De bekwame helper is een persoon die, in het kader van een beroep (bv. leerkracht lager onderwijs) of een vrijwilligersactiviteit, uitgeoefend buiten een zorgvoorziening, gehouden is een patiënt te verzorgen en die, volgens een door een arts of een verpleegkundige[3] opgestelde procedure of zorgplan, van deze laatste de toelating krijgt om, in het kader van hulp bij het dagelijks leven, bij deze welbepaalde patiënt één of meer technisch-verpleegkundige verstrekkingen[4] uit te oefenen[5].
Bij koninklijk besluit dient een lijst te worden opgesteld van de betreffende technische verstrekkingen, de voorwaarden voor de uitoefening en de instructie- of opleidingsvoorwaarden die voor deze toelating vereist.[6]
Voornoemde wet treedt in werking op een nog later te bepalen datum bij koninklijk besluit.[7]
De regeling van de bekwame helper dreigt evenwel voor administratieve overlast te zorgen bij artsen en verpleegkundigen. Voor relatief eenvoudige handelingen zou immers telkens een schriftelijke toelating nodig zijn van een arts of een verpleegkundige. Daarom heeft de minister van Sociale Zaken en Volksgezondheid een ontwerp van koninklijk besluit voorgesteld met betrekking tot “activiteiten die behoren tot het dagelijks leven” waarvoor geen voorafgaande instructie nodig is, mits respect van de voorwaarden die zijn opgenomen in het ontwerpbesluit.[8]
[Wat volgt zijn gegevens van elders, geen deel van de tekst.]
(* ===== verification/Moved.v ===== *)
(** What a checkpoint writes for the frames on the way through the table, and the
    objects of a restored heap: every object and array element of the source has a
    new address, its own span of a new block, and the fields of the source. *)
From stdpp Require Import base gmap list numbers strings.
From Stdlib Require Import Strings.Byte ZArith Lia.
From S2P Require Import Prelude CMemory WasmTypes PoolInfo Table ExecEnv Memory Dump Restore.
From S2P Require Import Format Codec Records Searches Heap Frames Checkpoint Extents TableImage.
From S2P Require Import FrameImage Migration Regs InterpState.

(** * The images of the heap and of the frames *)

(** Every object has a codec, is a frame, or is passed over. *)
Definition known_kind (i : Pool_Info) : Prop :=
  is_Some (codec_of (type (head i))) ∨ is_frame i = true ∨ dump_skipped (type (head i)) = true.

Definition frame_out (m : mem) (base : Z) (i : Pool_Info) : list byte :=
  if is_frame i then frame_record m base i else [].

Lemma codec_not_frame i : is_Some (codec_of (type (head i))) → is_frame i = false.
Proof.
  intros Hc. destruct (is_frame i) eqn:E; [|done]. rewrite (is_frame_type _ E) in Hc. by destruct Hc.
Qed.

Lemma dump_object_frames i w w1 g out :
  w_fp w = FWrite out → w_gp w = FWrite g → dumpable w i → known_kind i →
  dump_object i w = Ok tt w1 → w_gp w1 = FWrite (g ++ frame_out (wmem w) (dump_base w) i).
Proof.
  intros Hf Hg Hd [[c Hc]|[Hk|Hk]] Hr; unfold frame_out.
  - rewrite (codec_not_frame i) by (by exists c).
    unfold dumpable in Hd. unfold dump_object in Hr.
    rewrite (codec_not_skipped _ c Hc) in Hr. rewrite c_dump_data in Hr. rewrite Hc in Hd.
    erewrite c_dump_ok in Hr; [|exact Hf|].
    + injection Hr as <-. rewrite (su_gp _ (c_deff_static (Codec := c))). cbn [w_gp set_fp].
      by rewrite Hg, app_nil_r.
    + eapply Forall_impl; [exact Hd|]. intros e [? ?]. split; [done|]. by apply codec_wf.
  - rewrite Hk. pose proof (is_frame_type _ Hk) as Ht.
    assert (dump_object i w = dump_WASMInterpFrame i w) as E by (unfold dump_object; by rewrite Ht).
    rewrite E, (dump_frame_gp w g i Hg) in Hr. by injection Hr as <-.
  - assert (is_frame i = false) as ->.
    { unfold is_frame. apply Z.eqb_neq. intros E%type_code_inj. by rewrite E in Hk. }
    unfold dump_object in Hr. rewrite Hk in Hr. injection Hr as <-. by rewrite app_nil_r.
Qed.

Lemma dump_table_frames root : ∀ w out g w1 img,
  w_fp w = FWrite out → w_gp w = FWrite g → Forall (dumpable w) root → Forall known_kind root →
  dump_table root w = Ok img w1 →
  w_gp w1 = FWrite (g ++ frames_image (wmem w) (dump_base w) (filter (fun i => is_frame i = true) root)).
Proof.
  induction root as [|i root IH]; intros w out g w1 img Hf Hg Hd Hk Hr.
  - injection Hr as <- <-. by rewrite app_nil_r.
  - apply Forall_cons in Hd as [Hi Hd], Hk as [Hki Hk]. cbn [dump_table] in Hr.
    destruct (dump_object_ok i w out g Hf Hg Hi) as (w2&g2&Hr2&Hs2&Hf2&_).
    pose proof (dump_object_frames i w w2 g out Hf Hg Hi Hki Hr2) as Hg2.
    assert (frames_image (wmem w) (dump_base w) (filter (fun i => is_frame i = true) (i :: root))
            = frame_out (wmem w) (dump_base w) i
              ++ frames_image (wmem w) (dump_base w) (filter (fun i => is_frame i = true) root)) as ->.
    { unfold frame_out. rewrite filter_cons. destruct (decide _) as [E|E]; [by rewrite E|].
      by destruct (is_frame i). }
    rewrite app_assoc. rewrite <- (sh_mem _ _ Hs2), <- (sh_base _ _ Hs2) in *.
    assert (Forall (dumpable w2) root) as Hd2.
    { eapply Forall_impl; [exact Hd|]. intros j. by rewrite Hs2. }
    destruct (dump_skipped (type i)) eqn:Es.
    + unfold dump_object in Hr2. rewrite Es in Hr2. injection Hr2 as <-.
      by apply (IH w _ _ w1 img Hf2 Hg2).
    + rewrite (mbind_ok _ _ _ _ _ Hr2) in Hr. unfold mbind at 1 in Hr.
      destruct (match chain i with [] => mret [] | _ => _ end w2) as [nodes w3| |] eqn:En; [|done..].
      assert (w3 = w2) as ->.
      { destruct (chain i) as [|e es]; [by injection En|]. revert En.
        generalize (Z.to_nat (size i - 1)). generalize (e :: es).
        clear. intros l n. revert l nodes w3. induction n as [|n IHn]; intros [|x l] nodes w3; simpl; try done.
        - by intros [= <- <-].
        - unfold mbind. destruct (dump_list n l w2) as [bs w4| |] eqn:E; [|done..].
          intros [= <- <-]. by eapply IHn. }
      unfold mbind in Hr. destruct (dump_table root w2) as [rest w4| |] eqn:Et; [|done..].
      injection Hr as <- <-. by apply (IH w2 _ _ w4 rest Hf2 Hg2).
Qed.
In afwachting houdt de nationale raad vast aan zijn eerder standpunt. Hieruit volgt dat een medisch attest met de nodige instructie aan de leerkracht lager onderwijs betreffende het gebruik van de medicatie afgeleverd door de behandelend arts van het kind nuttig en noodzakelijk kan zijn en een waarborg voor adequaat handelen.
Wat betreft de kinderopvang, heeft het Agentschap Opgroeien van de Vlaamse overheid in overleg met de pediaters en de huisartsen een aanbeveling gedaan voor het toedienen van specifieke medicatie. Een attest met instructie van een arts wordt niet vereist indien er duidelijke afspraken worden gemaakt met de ouders en op de verpakking van de medicatie een etiket kleeft van de apotheker met de naam van het kind, de naam van de behandelend arts en de nodige instructies voor toediening.[9]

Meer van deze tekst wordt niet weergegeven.